§ **Material for this exercise**:

(** * subfolder_list_fixed.py: listing the immediate subdirectories of a directory

    The program parses three options, makes sure the parent directories of its
    two result files exist, collects the subdirectories of the target, writes
    them sorted to the output file and then creates an empty trigger file.

    The development embeds the script over a model of the services it calls:
    path strings ([posixpath]), a POSIX file system with directories, regular
    files and symbolic links, relative paths, [.] and [..], [os.makedirs],
    [os.listdir], [open]/[write] and [argparse].  Text is modelled as byte
    strings.  Access rights, quotas, devices and other processes acting on
    the file system are not modelled: a call fails only for the reasons path
    resolution gives (a missing or non-directory component, an existing name,
    a directory where a file is expected, too many links). *)

From Stdlib Require Import Ascii String.
From stdpp Require Import base option list sorting gmap strings.

Local Open Scope string_scope.
Local Open Scope list_scope.

(** ** Python strings *)

Module Str.

Definition slash : ascii := "/"%char.

Definition is_slash (c : ascii) : bool := Ascii.eqb c slash.

(** [c * n] *)
Fixpoint mul (c : ascii) (n : nat) : string :=
  match n with
  | O => ""
  | S n' => String c (mul c n')
  end.

(** [s.rstrip('/')] *)
Fixpoint rstrip (s : string) : string :=
  match s with
  | "" => ""
  | String c r =>
      match rstrip r with
      | "" => if is_slash c then "" else String c ""
      | r' => String c r'
      end
  end.

(** [s.startswith('/')] and [s.endswith('/')] *)
Definition starts_with_slash (s : string) : bool :=
  match s with
  | String c _ => is_slash c
  | "" => false
  end.

Fixpoint ends_with_slash (s : string) : bool :=
  match s with
  | "" => false
  | String c "" => is_slash c
  | String _ r => ends_with_slash r
  end.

§ **Work required**: With the string "From" as the key, filter the data above and show the lines that match.

§ **Response box**:
From Stdlib Require Import Ascii String.
From stdpp Require Import base option list sorting gmap strings.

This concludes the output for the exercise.